Figure 6. Suppression of skin allograft injury by PolyTregs and arTregs in vivo in a humanized mouse model

BALB/c.Rag2^−/− γc^−/− mice were transplanted with human skin and reconstituted with PBMC allogeneic to the skin donor. (A) PBMC reconstitution was determined at the end of the experiment, demonstrating that co-infusion of Tregs did not significantly alter the extent of PBMC reconstitution. (B) Body weight of the BALB/c.Rag2^−/− γc^−/− mice in four experimental groups was assessed to determine general health status, demonstrating that PBMC infusion did not induce GvHD. (C–F) Skin graft injury was assessed using three-color immunofluorescence microscopy and representative results are shown. (G) Immunofluorescence micrograph images were analyzed by counting four to six high-powered visual fields per stain for each graft. Quantitative results from four experimental groups were then compared.
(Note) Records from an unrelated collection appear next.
(** The elements a reference is made of, after its ampersand. *)
Definition ref_alpha (c : Z) : bool :=
  (c =? Ch.HASH) || (c =? Ch.SEMI)
  || (48 <=? c) && (c <=? 57) || (97 <=? c) && (c <=? 122).

(** A match of the character-data pattern lies across the border between
    [s1] and [s2]. *)
Definition straddles (s1 s2 : list Z) : Prop :=
  (exists p q, s1 = p ++ [Ch.RB; Ch.RB] /\ s2 = Ch.GT :: q) \/
  (exists p q, s1 = p ++ [Ch.RB] /\ s2 = Ch.RB :: Ch.GT :: q).

(** The four elements that are reserved in one context or the other. *)
Definition reserved (c : Z) : bool :=
  (c =? Ch.LT) || (c =? Ch.AMP) || (c =? Ch.QUOT) || (c =? Ch.APOS).

(** ** The document, line by line *)

(** The tree writer as section 4.2 of the specification words it: every tag
    on a line of its own behind four spaces per level, a cell on one line;
    within a table the rows and then the metatable, within a metatable the
    cells and then the rows. *)
Definition unlines (ls : list (list Z)) : list Z :=
  concat (List.map (fun l => l ++ [Ch.LF]) ls).

Definition indentation (depth : nat) : list Z := times (u "    ") depth.

Definition cell_line (depth : nat) (cv : list Z * list Z) : list Z :=
  indentation depth ++ u "<cell column=" ++ escapeAttributeValue (fst cv)
  ++ u ">" ++ escapeCharData (snd cv) ++ u "</cell>".

Definition row_lines (depth : nat) (r : RowEntry) : list (list Z) :=
  [indentation depth ++ u "<row namespace=" ++ escapeAttributeValue (fst (fst r))
   ++ u " id=" ++ escapeAttributeValue (snd (fst r)) ++ u ">"]
  ++ List.map (cell_line (depth + 1)) (snd r)
  ++ [indentation depth ++ u "</row>"].

Definition metatable_lines (depth : nat) (meta : MetaTable) : list (list Z) :=
  [indentation depth ++ u "<metatable>"]
  ++ List.map (cell_line (depth + 1)) (cells meta)
  ++ concat (List.map (row_lines (depth + 1)) (rows meta))
  ++ [indentation depth ++ u "</metatable>"].

Definition table_lines (depth : nat) (namespace oid : list Z) (table : Table)
    (meta : option MetaTable) : list (list Z) :=
  [indentation depth ++ u "<table namespace=" ++ escapeAttributeValue namespace
   ++ u " id=" ++ escapeAttributeValue oid ++ u ">"]
  ++ concat (List.map (row_lines (depth + 1)) table)
  ++ match meta with
     | Some m => metatable_lines (depth + 1) m
     | None => []
     end
  ++ [indentation depth ++ u "</table>"].

Definition xml_declaration : list Z :=
  u "<?xml version=" ++ [Ch.QUOT] ++ u "1.0" ++ [Ch.QUOT]
  ++ u " encoding=" ++ [Ch.QUOT] ++ u "UTF-8" ++ [Ch.QUOT] ++ u " ?>".

Definition document_lines (db : MorkDatabase) : list (list Z) :=
  [xml_declaration; u "<morkxml>"]
  ++ concat (List.map (fun t =>
       table_lines 1 (fst (fst t)) (snd (fst t)) (snd t)
                   (metaTables db !! (fst (fst t), snd (fst t)))) (tables db))
  ++ [u "</morkxml>"].

(** The warnings a document costs, in the order the writer meets them. *)
Definition cell_warnings (cv : list Z * list Z) : list string :=
  att_warnings (fst cv) ++ cd_warnings (snd cv).

Definition row_warnings (r : RowEntry) : list string :=
  att_warnings (fst (fst r)) ++ att_warnings (snd (fst r))
  ++ concat (List.map cell_warnings (snd r)).

Definition metatable_warnings (meta : MetaTable) : list string :=
  concat (List.map cell_warnings (cells meta))
  ++ concat (List.map row_warnings (rows meta)).

Definition table_warnings (namespace oid : list Z) (table : Table)
    (meta : option MetaTable) : list string :=
  att_warnings namespace ++ att_warnings oid
  ++ concat (List.map row_warnings table)
  ++ match meta with
     | Some m => metatable_warnings m
     | None => []
     end.

Definition document_warnings (db : MorkDatabase) : list string :=
  concat (List.map (fun t =>
    table_warnings (fst (fst t)) (snd (fst t)) (snd t)
                   (metaTables db !! (fst (fst t), snd (fst t)))) (tables db)).

(** A world in which [f] is open and holds [d]. *)
Definition opened (m : gmap string File) (f : string) (d : list Z)
    (log : list string) : World :=
  {| files := <[ f := {| data := d; closed := false |} ]> m; warned := log |}.



(** A literal in which an apostrophe stands for a double quote. *)
Definition dq (s : string) : list Z :=
  List.map (fun c => if c =? Ch.APOS then Ch.QUOT else c) (u s).

(** The database of the example of section 8: one table, one row, one cell,
    no metatable. *)
Definition example_db : MorkDatabase :=
  {| tables := [ (u "ns1", u "1", [ (u "ns1", u "r1", [ (u "Name", u "A & B") ]) ]) ];
     metaTables := ∅ |}.

Definition example_xml : list Z :=
  unlines [ dq "<?xml version='1.0' encoding='UTF-8' ?>";
            dq "<morkxml>";
            dq "    <table namespace='ns1' id='1'>";
            dq "        <row namespace='ns1' id='r1'>";
            dq "            <cell column='Name'>A &amp; B</cell>";
            dq "        </row>";
            dq "    </table>";
            dq "</morkxml>" ].

(** A sink that takes everything, and one that opens and then takes
    nothing. *)
Definition sound_storage : Storage :=
  {| can_open := fun _ => true; can_write := fun _ _ _ => true |}.



Definition empty_world : World := {| files := ∅; warned := [] |}.

(** Two tables: the first with two rows and a metatable of one cell and one
    row, the second empty and without a metatable. *)
Definition sample_db : MorkDatabase :=
  {| tables :=
       [ (u "ns", u "T1", [ (u "ns", u "r1", [ (u "a", u "1"); (u "b", u "2") ]);
                            (u "ns", u "r2", [ (u "a", u "3") ]) ]);
         (u "ns", u "T2", []) ];
     metaTables :=
       {[ (u "ns", u "T1") := {| cells := [ (u "k", u "v") ];
                                 rows := [ (u "m", u "r3", [ (u "c", u "4") ]) ] |} ]} |}.

(** ** Further vocabulary *)

(** One warning for each element of [s] that is in [_non_char]. *)
Definition illegal_warnings (s : list Z) : list string :=
  replicate (length (List.filter (in_class _non_char) s)) invalid_xml_warning.

(** What escaping does to text that holds no [<], no double quote, no
    illegal element and no [cdend]: it rewrites the ampersands. *)
Definition ampersands_escaped (t : list Z) : list Z :=
  flat_map (fun c => if c =? Ch.AMP then u "&amp;" else [c]) t.

(** What stands between the ampersand and the semicolon in the replacement
    of a single matched element. *)
Definition special_name (c : Z) : list Z :=
  if in_class _non_char c then u "#x" ++ format_x c
  else if c =? Ch.LT then u "lt"
  else if c =? Ch.AMP then u "amp"
  else u "quot".

(** [m] touches no file but [f], and only adds to the warnings. *)
Definition confined {A : Type} (f : string) (m : IO A) : Prop :=
  forall w,
    (forall p, p <> f -> files (snd (m w)) !! p = files w !! p) /\
    exists ws, warned (snd (m w)) = warned w ++ ws.

(** [m], started with [f] open, appends [T] to it and leaves it open, or
    closed if [c] is set; or it raises IOError, and then what it has
    appended is the beginning of [T], and [f] is open. *)
Definition appends {A : Type} (f : string) (m : IO A) (T : list Z) (c : bool) : Prop :=
  forall w d, files w !! f = Some {| data := d; closed := false |} ->
    match m w with
    | (inr _, w') => files w' !! f = Some {| data := d ++ T; closed := c |}
    | (inl e, w') =>
        e = IOError /\
        exists P k, T = P ++ k /\ files w' !! f = Some {| data := d ++ P; closed := false |}
    end.

(** [sample_db] with a metatable more, under a key that no table has. *)
Definition sample_db_with_orphan : MorkDatabase :=
  {| tables := tables sample_db;
     metaTables := <[ (u "ns", u "T9") := {| cells := [ (u "x", u "y") ]; rows := [] |} ]>
                     (metaTables sample_db) |}.

(** No line feed in any text of a row, or of the database as far as it is
    written. *)
Definition cell_has_no_line_feed (cv : list Z * list Z) : Prop :=
  ~ In Ch.LF (fst cv) /\ ~ In Ch.LF (snd cv).

Definition row_has_no_line_feed (r : RowEntry) : Prop :=
  ~ In Ch.LF (fst (fst r)) /\ ~ In Ch.LF (snd (fst r)) /\
  Forall cell_has_no_line_feed (snd r).

Definition metatable_has_no_line_feed (meta : option MetaTable) : Prop :=
  match meta with
  | Some m => Forall cell_has_no_line_feed (cells m) /\ Forall row_has_no_line_feed (rows m)
  | None => True
  end.

Definition has_no_line_feed (db : MorkDatabase) : Prop :=
  Forall (fun t =>
    ~ In Ch.LF (fst (fst t)) /\ ~ In Ch.LF (snd (fst t)) /\
    Forall row_has_no_line_feed (snd t) /\
    metatable_has_no_line_feed (metaTables db !! (fst (fst t), snd (fst t))))
    (tables db).

(** [l] begins with the indent of [depth]. *)
Definition indented (depth : nat) (l : list Z) : Prop :=
  exists r, l = times _indentStr depth ++ r.

(** ** One pass, element by element *)

(** What follows is written from the words of section 4.1 of the
    specification, not from the patterns and [sub]: it is what the
    formatting functions are compared with. It parts from those words in
    one place, the apostrophe, which [attribute_pass] copies.

    The illegal characters, by the code points the specification lists:
    U+0000 to U+0008, U+000B, U+000C, U+000E to U+001F, the surrogates
    U+D800 to U+DFFF, U+FFFE and U+FFFF. *)
Definition illegal (c : Z) : bool :=
  (0x0 <=? c) && (c <=? 0x8) || (c =? 0xB) || (c =? 0xC)
  || (0xE <=? c) && (c <=? 0x1F)
  || (0xD800 <=? c) && (c <=? 0xDFFF)
  || (c =? 0xFFFE) || (c =? 0xFFFF).

(** The numeric character reference of [c]. *)
Definition numeric_reference (c : Z) : list Z := u "&#x" ++ format_x c ++ u ";".
Lemma span_shape (m : text) :
  span m -> exists b, m = LBRACE :: b ++ [RBRACE] /\ neutral b.
Proof.
  intros H. apply matches_shape in H.
  destruct H as (_ & _ & _ & _ & _ & _ & _ & _ & He). now apply He.
Qed.

Lemma match_at_complete (m r : text) :
  span m -> match_at (m ++ r) = Some (m, r).
Proof.
  intros H. destruct (span_shape m H) as (b & -> & Hb).
  simpl. rewrite <- app_assoc, Hb. reflexivity.
Qed.

(** [match_at] returns exactly the match of the pattern at the head of the
    text. *)
Lemma match_at_spec (s m r : text) :
  match_at s = Some (m, r) <-> s = m ++ r /\ span m.
Proof.
  split; [apply match_at_sound |].
  intros [-> H]. now apply match_at_complete.
Qed.

(** No match of the pattern is a proper prefix of another: the first match
    tried by a backtracking engine is the only one. *)
Lemma span_prefix_free (m1 m2 r1 r2 : text) :
  span m1 -> span m2 -> m1 ++ r1 = m2 ++ r2 -> m1 = m2 /\ r1 = r2.
Proof.
  intros H1 H2 E.
  pose proof (match_at_complete m1 r1 H1) as E1.
  pose proof (match_at_complete m2 r2 H2) as E2.
  rewrite E in E1. rewrite E1 in E2. now inversion E2.
Qed.

End RegexFacts.

(** * Properties of [findall] *)

Module FindallFacts.
Import Regex RegexFacts.

Lemma findall_from_skip (a r : text) :
  findall_from (List.length a) (a ++ r) = findall_from 0 r.
Proof.
  induction a as [| c a IH]; simpl; [reflexivity | exact IH].
Qed.

Lemma span_nonempty (m : text) :
  span m -> exists m', m = LBRACE :: m'.
Proof.
  intros H. destruct (span_shape m H) as (b & -> & _). now eexists.
Qed.

(** After a match the scan resumes where the match ended. *)
Lemma findall_match (s m r : text) :
  match_at s = Some (m, r) -> findall s = m :: findall r.
Proof.
  intros H. pose proof (match_at_sound s m r H) as [-> Hm].
  destruct (span_nonempty m Hm) as (m' & ->).
  unfold findall. simpl app. cbn [findall_from].
  change (LBRACE :: m' ++ r) with ((LBRACE :: m') ++ r). rewrite H.
  f_equal.
  replace (List.length (LBRACE :: m') - 1)%nat with (List.length m')
    by (simpl; lia).
  apply findall_from_skip.
Qed.

(** Where no match starts the scan moves on by one character. *)
Lemma findall_step (c : char) (s : text) :
  match_at (c :: s) = None -> findall (c :: s) = findall s.
Proof.
  intros H. unfold findall. cbn [findall_from]. now rewrite H.
Qed.

Lemma findall_search (s : text) :
  findall s = match search s with
              | Some (_, m, r) => m :: findall r
              | None => []
              end.
Proof.
  induction s as [| c s IH].
  - reflexivity.
  - cbn [search]. destruct (match_at (c :: s)) as [[m r] |] eqn:E.
    + now apply findall_match.
    + rewrite (findall_step c s E), IH.
      now destruct (search s) as [[[pre m] r] |].
Qed.

Lemma match_at_not_brace (c : char) (s : text) :
  c <> LBRACE -> match_at (c :: s) = None.
Proof.
  intros H. simpl. apply N.eqb_neq in H. now rewrite H.
Qed.

Lemma count_occ_cons_0 (c : char) (s : text) :
  count_occ N.eq_dec (c :: s) LBRACE = 0%nat ->
  c <> LBRACE /\ count_occ N.eq_dec s LBRACE = 0%nat.
Proof.
  simpl. destruct (N.eq_dec c LBRACE); [discriminate | auto].
Qed.

Lemma search_unfold (s : text) :
  search s = match match_at s with
             | Some (m, r) => Some ([], m, r)
             | None =>
                 match s with
                 | [] => None
                 | c :: s' =>
                     match search s' with
                     | Some (pre, m, r) => Some (c :: pre, m, r)
                     | None => None
                     end
                 end
             end.
Proof. now destruct s. Qed.

(** What precedes the match adds up with it to the text, the match is a
    match of the pattern, and no match starts earlier. *)
Lemma search_spec (s pre m r : text) :
  search s = Some (pre, m, r) ->
  s = pre ++ m ++ r /\ span m /\
  forall p1 c p2, pre = p1 ++ c :: p2 -> match_at (c :: p2 ++ m ++ r) = None.
Proof.
  revert pre. induction s as [| c s IH]; intros pre H.
  - discriminate.
  - cbn [search] in H. destruct (match_at (c :: s)) as [[m0 r0] |] eqn:E.
    + inversion H; subst. apply match_at_sound in E. destruct E as [-> Hm].
      repeat split; [assumption |].
      intros p1 c0 p2 Hp. now destruct p1.
    + destruct (search s) as [[[pre' m'] r'] |] eqn:Es; [| discriminate].
      inversion H; subst. destruct (IH pre' eq_refl) as (-> & Hm & Hleft).
      repeat split; [assumption |].
      intros p1 c0 p2 Hp. destruct p1 as [| c1 p1]; simpl in Hp.
      * inversion Hp; subst. exact E.
      * inversion Hp; subst. eapply Hleft. reflexivity.
Qed.

(** A match preceded by no match is the one the search finds. *)
Lemma search_leftmost (pre m r : text) :
  span m ->
  (forall p1 c p2, pre = p1 ++ c :: p2 ->
                   match_at (c :: p2 ++ m ++ r) = None) ->
  search (pre ++ m ++ r) = Some (pre, m, r).
Proof.
  intros Hm. induction pre as [| c pre IH]; intros Hleft.
  - simpl app. rewrite search_unfold.
    now rewrite (match_at_complete m r Hm).
  - simpl app. cbn [search]. rewrite (Hleft [] c pre eq_refl).
    rewrite IH; [reflexivity |].
    intros p1 c0 p2 ->. apply (Hleft (c :: p1) c0 p2). reflexivity.
Qed.

Lemma search_none (s : text) :
  count_occ N.eq_dec s LBRACE = 0%nat -> search s = None.
Proof.
  induction s as [| c s IH]; intros H.
  - reflexivity.
  - apply count_occ_cons_0 in H. destruct H as [Hc Hs].
    cbn [search]. rewrite (match_at_not_brace c s Hc). now rewrite IH.
Qed.

Lemma search_after_prose (pre m r : text) :
  count_occ N.eq_dec pre LBRACE = 0%nat -> span m ->
  search (pre ++ m ++ r) = Some (pre, m, r).
Proof.
  intros Hpre Hm. apply search_leftmost; [assumption |].
  intros p1 c p2 ->. apply match_at_not_brace. intros ->.
  rewrite count_occ_app in Hpre. simpl in Hpre.
  destruct (N.eq_dec LBRACE LBRACE); [lia | congruence].
Qed.

(** Relabelling the characters that are not braces relabels the matches and
    moves none of them. *)
Section Relabel.

Variable f : char -> char.
Hypothesis f_brace : forall c, is_brace c = true -> f c = c.
Hypothesis f_other : forall c, is_brace c = false -> is_brace (f c) = false.






End Relabel.

End FindallFacts.

(** * Extraction: which span is parsed *)

Module ExtractionFacts.
Import Regex RegexFacts FindallFacts.

Lemma is_span_spec (m : text) : is_span m = true <-> span m.
Proof.
  unfold is_span. split.
  - destruct (match_at m) as [[m' r] |] eqn:E; [| discriminate].
    destruct r; [| discriminate]. intros _.
    apply match_at_sound in E. destruct E as [-> H]. now rewrite app_nil_r.
  - intros H. pose proof (match_at_complete m [] H) as E.
    rewrite app_nil_r in E. now rewrite E.
Qed.

Lemma search_first_span (pre m post : text) :
  first_span pre m post -> search (pre ++ m ++ post) = Some (pre, m, post).
Proof.
  intros [Hm Hleft]. apply search_leftmost; [assumption |].
  intros p1 c p2 Hp.
  destruct (match_at (c :: p2 ++ m ++ post)) as [[w r] |] eqn:E;
    [| reflexivity].
  apply match_at_sound in E. destruct E as [E Hw].
  now destruct (Hleft p1 c p2 w r Hp E).
Qed.

Lemma first_span_search (s pre m post : text) :
  search s = Some (pre, m, post) ->
  s = pre ++ m ++ post /\ first_span pre m post.
Proof.
  intros H. apply search_spec in H. destruct H as (-> & Hm & Hleft).
  split; [reflexivity |]. split; [assumption |].
  intros p1 c p2 w r Hp E Hw.
  pose proof (match_at_complete w r Hw) as Ew. rewrite <- E in Ew.
  rewrite (Hleft p1 c p2 Hp) in Ew. discriminate.
Qed.
(** X30. The decimal string of an index selects what the index selects,
    unless a listed port has that string for device or name. *)
Lemma get_serial_port_index_string (comports : list ListPortInfo)
    (index : Z) :
  (forall port, port ∈ get_serial_port_list comports ->
                device port <> str_of_int index
                /\ name port <> str_of_int index) ->
  get_serial_port comports (Some (PyStr (str_of_int index)))
  = get_serial_port comports (Some (PyInt index)).
Proof.
  intros Hnone. rewrite !get_serial_port_steps. cbv zeta.
  pose proof (find_first_match
                (fun port => str_eqb (device port) (str_of_int index)
                             || str_eqb (name port) (str_of_int index))
                (get_serial_port_list comports)) as Hfind.
  destruct (find _ (get_serial_port_list comports)) as [found|].
  - destruct Hfind as [Hin Hmatch]. destruct (Hnone found Hin) as [Hd Hn].
    apply orb_true_iff in Hmatch. rewrite !str_eqb_eq in Hmatch. tauto.
  - by rewrite int_of_str_of_int.
Qed.

(** ** [filter_number] *)

Lemma filter_number_truncates_witness :
  filter_number demo (PyInt 123456789) = Ok (lit "12345E+4").
Proof.
  exact (filter_number_truncates demo (PyInt 123456789) eq_refl
           ltac:(vm_compute; lia) ltac:(vm_compute; lia)).
Defined.

Lemma filter_number_short_by_one_witness :
  filter_number demo (PyInt (10 ^ 103))
  = Ok (take 3 (py_str (PyInt (10 ^ 103))) ++ lit "E+100").
Proof.
  exact (proj1 (filter_number_short_by_one demo (PyInt (10 ^ 103)) eq_refl
                  ltac:(vm_compute; lia) ltac:(vm_compute; reflexivity))).
Defined.

Lemma filter_number_again_witness :
  filter_number demo (PyStr (lit "12345E+4")) = Ok (lit "12345E+4").
Proof.
  apply (filter_number_again demo (PyInt 123456789)). reflexivity.
Defined.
One-way analysis of variance with Kruskal–Wallis test and Dunn’s multiple comparison posttest was used to determine the statistical significance of the differences (*p<0.05, **p<0.01, ***p<0.001). arTregs, arTreg, alloantigen-reactive Tregs; GvHD, graft-versus-host disease; PBMC, peripheral blood mononuclear cells; PolyTregs, polyclonally expanded Tregs; Tregs, regulatory T cells.